Copy word for word the lines from the start of the records through the line that contains "intros Hi Hno. unfold left_join_rows.", both included.

────────

(** A left row without a match gives exactly one row, the padded one. *)
Lemma left_join_rows_unmatched (m : nat -> nat -> bool) (na nb i : nat) :
  (i < na)%nat -> (forall j, (j < nb)%nat -> m i j = false) ->
  exists k,
    left_join_rows m na nb !! k = Some (i, None) /\
    forall k' oj, left_join_rows m na nb !! k' = Some (i, oj) -> k' = k.
Proof.
  intros Hi Hno. unfold left_join_rows.
  assert (Hblock : left_row_block m nb i = [(i, None)]).
  { unfold left_row_block. rewrite filter_none; [reflexivity|].
    apply Forall_forall. intros j Hj. apply list_elem_of_In, in_seq in Hj.
    apply Hno. lia. }
  assert (Hfirst : forall l x oj,
            (x, oj) ∈ flat_map (left_row_block m nb) l -> x ∈ l).
  { intros l x oj H. apply list_elem_of_In, in_flat_map in H.
    destruct H as (i0 & Hi0 & Hin).
    apply list_elem_of_In, left_row_block_spec in Hin. destruct Hin as [-> _].
    now apply list_elem_of_In. }
  assert (Hsplit : seq 0 na = seq 0 i ++ i :: seq (S i) (na - S i)).
  { replace na with (i + S (na - S i))%nat at 1 by lia.
    rewrite seq_app. reflexivity. }
  rewrite Hsplit, flat_map_app. cbn [flat_map]. rewrite Hblock. cbn [app].
  set (pre := flat_map (left_row_block m nb) (seq 0 i)).
  set (post := flat_map (left_row_block m nb) (seq (S i) (na - S i))).
  exists (length pre). split; [now rewrite list_lookup_middle|].
  intros k' oj Hk'.
  destruct (lt_eq_lt_dec k' (length pre)) as [[Hlt|Heq]|Hgt]; [|exact Heq|]; exfalso.
  - rewrite lookup_app_l in Hk' by exact Hlt.
    apply list_elem_of_lookup_2, Hfirst, list_elem_of_In, in_seq in Hk'. lia.
  - rewrite lookup_app_r in Hk' by lia.
    destruct (k' - length pre)%nat as [|q] eqn:Eq; [lia|]. cbn in Hk'.
    apply list_elem_of_lookup_2, Hfirst, list_elem_of_In, in_seq in Hk'. lia.
Qed.
(** C5, as the code has it. The session is stopped when a camera failure
    takes [camera_error_count] above [max_camera_errors]: the iteration in
    which a read or a re-open fails with the count already at 5 or more
    clears [running], releases the capture and sets [cap] to [None], and the
    loop then makes no further iteration, so no further read. From a started
    session this takes six failures in a row: a failed read whose re-open
    fails, then five failed attempts to re-open. *)
Theorem budget_exceeded_stops_session :
  (forall (ev : event) (a a' : App) (out : list action),
      max_camera_errors <= camera_error_count a ->
      camera_fails ev a ->
      iteration ev a = (a', out) ->
      running a' = false /\ cap a' = None /\ In CamRelease out /\
      forall evs, detection_loop evs a' = (a', []))
  /\
  (forall (a a' : App) (ev0 e1 e2 e3 e4 e5 : event) (rest : list event)
          (out : list action),
      running a = true -> cap a = Some true -> camera_error_count a = 0 ->
      ev_read ev0 = None -> ev_reopen ev0 = false ->
      Forall (fun ev => ev_open ev = false) [e1; e2; e3; e4; e5] ->
      detection_loop (ev0 :: e1 :: e2 :: e3 :: e4 :: e5 :: rest) a = (a', out) ->
      running a' = false /\ cap a' = None /\
      error_counts out = [1; 2; 3; 4; 5; 6] /\ reads out = 1%nat).
Proof.
  split.
  - intros ev a a' out Hbudget Hfail Hiter.
    destruct (iteration_over_budget _ _ _ _ Hbudget Hfail Hiter)
      as (Hrun & Hcap & Hrel & _).
    splits; auto. intros evs. apply detection_loop_stopped. exact Hrun.
  - intros a a' ev0 e1 e2 e3 e4 e5 rest out Hrun Hcap Hcount Hread Hreopen Hopen.
    repeat match goal with
           | H : Forall _ (_ :: _) |- _ => inversion H; clear H; subst
           | H : Forall _ [] |- _ => clear H
           end.
    cbn [detection_loop]. rewrite Hrun.
    destruct (iteration ev0 a) as [a0 out0] eqn:Hit0.
    apply iteration_read_and_reopen_fail in Hit0;
      [|rewrite Hcap; reflexivity | assumption | assumption
       | unfold max_camera_errors; lia].
    destruct Hit0 as (Hr0 & Hc0 & Hn0 & Herr0 & Hrd0).
    rewrite Hrun in Hr0. rewrite Hcount in Hn0, Herr0. simpl in Hn0, Herr0.
    rewrite Hr0.
    destruct (iteration e1 a0) as [a1 out1] eqn:Hit1.
    apply iteration_open_fails in Hit1;
      [|assumption | assumption | unfold max_camera_errors; lia].
    destruct Hit1 as (Hr1 & Hc1 & Hn1 & Herr1 & Hrd1).
    rewrite Hr0 in Hr1. rewrite Hn0 in Hn1, Herr1. simpl in Hn1, Herr1.
    rewrite Hr1.
    destruct (iteration e2 a1) as [a2 out2] eqn:Hit2.
    apply iteration_open_fails in Hit2;
      [|assumption | assumption | unfold max_camera_errors; lia].
    destruct Hit2 as (Hr2 & Hc2 & Hn2 & Herr2 & Hrd2).
    rewrite Hr1 in Hr2. rewrite Hn1 in Hn2, Herr2. simpl in Hn2, Herr2.
    rewrite Hr2.
    destruct (iteration e3 a2) as [a3 out3] eqn:Hit3.
    apply iteration_open_fails in Hit3;
      [|assumption | assumption | unfold max_camera_errors; lia].
    destruct Hit3 as (Hr3 & Hc3 & Hn3 & Herr3 & Hrd3).
    rewrite Hr2 in Hr3. rewrite Hn2 in Hn3, Herr3. simpl in Hn3, Herr3.
    rewrite Hr3.
    destruct (iteration e4 a3) as [a4 out4] eqn:Hit4.
    apply iteration_open_fails in Hit4;
      [|assumption | assumption | unfold max_camera_errors; lia].
    destruct Hit4 as (Hr4 & Hc4 & Hn4 & Herr4 & Hrd4).
    rewrite Hr3 in Hr4. rewrite Hn3 in Hn4, Herr4. simpl in Hn4, Herr4.
    rewrite Hr4.
    destruct (iteration e5 a4) as [a5 out5] eqn:Hit5.
    assert (Hlast : running a5 = false /\ cap a5 = None /\
                    error_counts out5 = [6] /\ reads out5 = 0%nat).
    { revert Hit5. unfold iteration. rewrite Hc4.
      match goal with H : ev_open e5 = false |- _ => rewrite H end.
      cbn [negb]. unfold count_error, stop_detection. simpl. rewrite Hn4. simpl.
      intros [= <- <-]. simpl. auto. }
    destruct Hlast as (Hr5 & Hc5 & Herr5 & Hrd5).
    rewrite detection_loop_stopped by exact Hr5.
    intros [= <- <-]. trace_simpl.
    rewrite Herr0, Herr1, Herr2, Herr3, Herr4, Herr5.
    rewrite Hrd0, Hrd1, Hrd2, Hrd3, Hrd4, Hrd5. auto.
Qed.

(** ** Enrolment of unknown faces *)

Section Enrolment.
(** ["config validation should pass"]. *)
Definition passing : Configuration := {|
  Cfg_ServerConfig := {|
    Port := 4180;
    Server_TimeoutConfig := {|
      Write := 30 * time.Second;
      Read := 30 * time.Second;
      Shutdown := 30 * time.Second |} |};
  Cfg_ProviderConfig := {|
    ProviderType := "sso";
    ProviderSlug := "google";
    Scope := "test";
    ProviderURLExternal := "https://sso-external.com";
    ProviderURLInternal := "https://sso-internal.com";
    ProviderSkipAuthPreflight := "" |};
  Cfg_ClientConfig := {| ID := "foo-id"; Client_Secret := "bar-secret" |};
  Cfg_SessionConfig := {|
    Session_CookieConfig := {|
      Name := "_sso_proxy";
      Secret := "SMoPfinxNz0fuaGFPUr5vwQpvoG+CGcLd2nkxRVI+H4=";
      Expire := 168 * time.Hour;
      Domain := "";
      Secure := true;
      HTTPOnly := true;
      decodedSecret := None |};
    Session_TTLConfig := {|
      Lifetime := 720 * time.Hour;
      Valid := 60 * time.Second;
      GracePeriod := 3 * time.Hour |} |};
  Cfg_UpstreamConfigs := {|
    Upstream_DefaultConfig := {|
      Default_EmailConfig := {| AllowedDomains := None; AllowedAddresses := None |};
      AllowedGroups := None;
      Default_ProviderSlug := "";
      Timeout := 10 * time.Second;
      ResetDeadline := 60 * time.Second |};
    ConfigsFile := "";
    testTemplateVars := None;
    upstreamConfigs := None;
    Cluster := "foo-cluster";
    Upstream_Scheme := "https" |};
  Cfg_MetricsConfig := {|
    Metrics_StatsdConfig := {| Statsd_Port := 8125; Statsd_Host := "localhost" |} |};
  Cfg_LoggingConfig := {| Enable := true; Level := "INFO" |};
  Cfg_RequestSignerConfig := {| Key := "" |}
|}.

(** ["missing server.port configuration"]: only the server timeouts are
    set, every other field holds its zero value. *)
Definition missing_port : Configuration := {|
  Cfg_ServerConfig := {|
    Port := 0;
    Server_TimeoutConfig := {|
      Write := 30 * time.Second;
      Read := 30 * time.Second;
      Shutdown := 30 * time.Second |} |};
  Cfg_ProviderConfig := {|
    ProviderType := ""; ProviderSlug := ""; Scope := "";
    ProviderURLExternal := ""; ProviderURLInternal := "";
    ProviderSkipAuthPreflight := "" |};
  Cfg_ClientConfig := {| ID := ""; Client_Secret := "" |};
  Cfg_SessionConfig := {|
    Session_CookieConfig := {|
      Name := ""; Secret := ""; Expire := 0; Domain := "";
      Secure := false; HTTPOnly := false; decodedSecret := None |};
    Session_TTLConfig := {| Lifetime := 0; Valid := 0; GracePeriod := 0 |} |};
  Cfg_UpstreamConfigs := {|
    Upstream_DefaultConfig := {|
      Default_EmailConfig := {| AllowedDomains := None; AllowedAddresses := None |};
      AllowedGroups := None; Default_ProviderSlug := "";
      Timeout := 0; ResetDeadline := 0 |};
    ConfigsFile := ""; testTemplateVars := None; upstreamConfigs := None;
    Cluster := ""; Upstream_Scheme := "" |};
  Cfg_MetricsConfig := {|
    Metrics_StatsdConfig := {| Statsd_Port := 0; Statsd_Host := "" |} |};
  Cfg_LoggingConfig := {| Enable := false; Level := "" |};
  Cfg_RequestSignerConfig := {| Key := "" |}
|}.

(** The passing configuration with its client id removed. *)
Definition missing_client_id : Configuration := {|
  Cfg_ServerConfig := Cfg_ServerConfig passing;
  Cfg_ProviderConfig := Cfg_ProviderConfig passing;
  Cfg_ClientConfig := {| ID := ""; Client_Secret := "bar-secret" |};
  Cfg_SessionConfig := Cfg_SessionConfig passing;
  Cfg_UpstreamConfigs := Cfg_UpstreamConfigs passing;
  Cfg_MetricsConfig := Cfg_MetricsConfig passing;
  Cfg_LoggingConfig := Cfg_LoggingConfig passing;
  Cfg_RequestSignerConfig := Cfg_RequestSignerConfig passing
|}.

(** A cookie section with the given name and secret. *)
Definition cookie (name secret : string) : CookieConfig := {|
  Name := name; Secret := secret; Expire := 168 * time.Hour; Domain := "";
  Secure := true; HTTPOnly := true; decodedSecret := None |}.

(** The 44-character secret of the passing configuration: 32 bytes. *)
Definition secret32 : string := "SMoPfinxNz0fuaGFPUr5vwQpvoG+CGcLd2nkxRVI+H4=".

(** Sixteen zero bytes, in base64. *)
Definition secret16 : string := "AAAAAAAAAAAAAAAAAAAAAA==".

(** A provider section with the given external URL. *)
Definition provider (external : string) : ProviderConfig := {|
  ProviderType := "sso"; ProviderSlug := "google"; Scope := "test";
  ProviderURLExternal := external;
  ProviderURLInternal := "https://sso-internal.com";
  ProviderSkipAuthPreflight := "" |}.

(** A source that overrides the provider slug and gives the client section
    a string where a map is expected. *)
Definition failing_source : Source := {|
  conf_Load := None;
  conf_Map := [("provider", VMap [("slug", VString "foo-slug")]);
               ("client", VString "x")]
|}.

(** A source that cannot be read. *)
Definition unreadable_source : Source := {|
  conf_Load := Some "source: read failed";
  conf_Map := []
|}.

(** No key at all. *)
Definition empty_source : Source := {| conf_Load := None; conf_Map := [] |}.

(** The keys of an ordinary process environment, and a [metrics] key. *)
Definition ambient_source : Source := {|
  conf_Load := None;
  conf_Map := [("path", VString "/usr/bin"); ("home", VString "/root");
               ("metrics", VMap [("statsd", VMap [("host", VString "h")])])]
|}.

(** The sources of [TestEnvironmentOverridesConfiguration], as maps. *)
Definition cookie_name_source : Source := {|
  conf_Load := None;
  conf_Map := [("session", VMap [("cookie",
                  VMap [("name", VString "foo_cookie_name")])])]
|}.

Definition timeouts_source : Source := {|
  conf_Load := None;
  conf_Map := [("server", VMap [("timeout",
                  VMap [("write", VString "60s"); ("read", VString "60s")])])]
|}.

(** A source whose keys the decoder does not know. *)
Definition foreign_source : Source := {|
  conf_Load := None;
  conf_Map := [("path", VString "/usr/bin"); ("home", VString "/root");
               ("metrics", VMap [("statsd", VMap [("host", VString "h")])]);
               ("server", VMap [("unknown", VString "1")])]
|}.

(** The passing configuration with other timeouts, TTLs, logging, scope,
    cookie attributes and signing key. *)
Definition quiet : Configuration := {|
  Cfg_ServerConfig := {|
    Port := 4180;
    Server_TimeoutConfig := {| Write := 0; Read := 0; Shutdown := 0 |} |};
  Cfg_ProviderConfig := {|
    ProviderType := "sso";
    ProviderSlug := "google";
    Scope := "";
    ProviderURLExternal := "https://sso-external.com";
    ProviderURLInternal := "https://sso-internal.com";
    ProviderSkipAuthPreflight := "true" |};
  Cfg_ClientConfig := {| ID := "foo-id"; Client_Secret := "bar-secret" |};
  Cfg_SessionConfig := {|
    Session_CookieConfig := {|
      Name := "_sso_proxy";
      Secret := secret32;
      Expire := 0;
      Domain := "example.com";
      Secure := false;
      HTTPOnly := false;
      decodedSecret := None |};
    Session_TTLConfig := {| Lifetime := 0; Valid := 0; GracePeriod := 0 |} |};
  Cfg_UpstreamConfigs := {|
    Upstream_DefaultConfig := {|
      Default_EmailConfig := {|
        AllowedDomains := Some ["example.com"]; AllowedAddresses := None |};
      AllowedGroups := Some [];
      Default_ProviderSlug := "okta";
      Timeout := 0;
      ResetDeadline := 0 |};
    ConfigsFile := "";
    testTemplateVars := None;
    upstreamConfigs := None;
    Cluster := "foo-cluster";
    Upstream_Scheme := "http" |};
  Cfg_MetricsConfig := {|
    Metrics_StatsdConfig := {| Statsd_Port := 8125; Statsd_Host := "localhost" |} |};
  Cfg_LoggingConfig := {| Enable := false; Level := "" |};
  Cfg_RequestSignerConfig := {| Key := "some key" |}
|}.

(** A client section, an upstream section and a metrics section with the
    given fields. *)
Definition client (id secret : string) : ClientConfig :=
  {| ID := id; Client_Secret := secret |}.

Definition upstream (file cluster : string) : UpstreamConfigs := {|
  Upstream_DefaultConfig := Upstream_DefaultConfig (Cfg_UpstreamConfigs passing);
  ConfigsFile := file;
  testTemplateVars := None;
  upstreamConfigs := None;
  Cluster := cluster;
  Upstream_Scheme := "https" |}.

────────

* **Exercise result**
(** A left row without a match gives exactly one row, the padded one. *)
Lemma left_join_rows_unmatched (m : nat -> nat -> bool) (na nb i : nat) :
  (i < na)%nat -> (forall j, (j < nb)%nat -> m i j = false) ->
  exists k,
    left_join_rows m na nb !! k = Some (i, None) /\
    forall k' oj, left_join_rows m na nb !! k' = Some (i, oj) -> k' = k.
Proof.
  intros Hi Hno. unfold left_join_rows.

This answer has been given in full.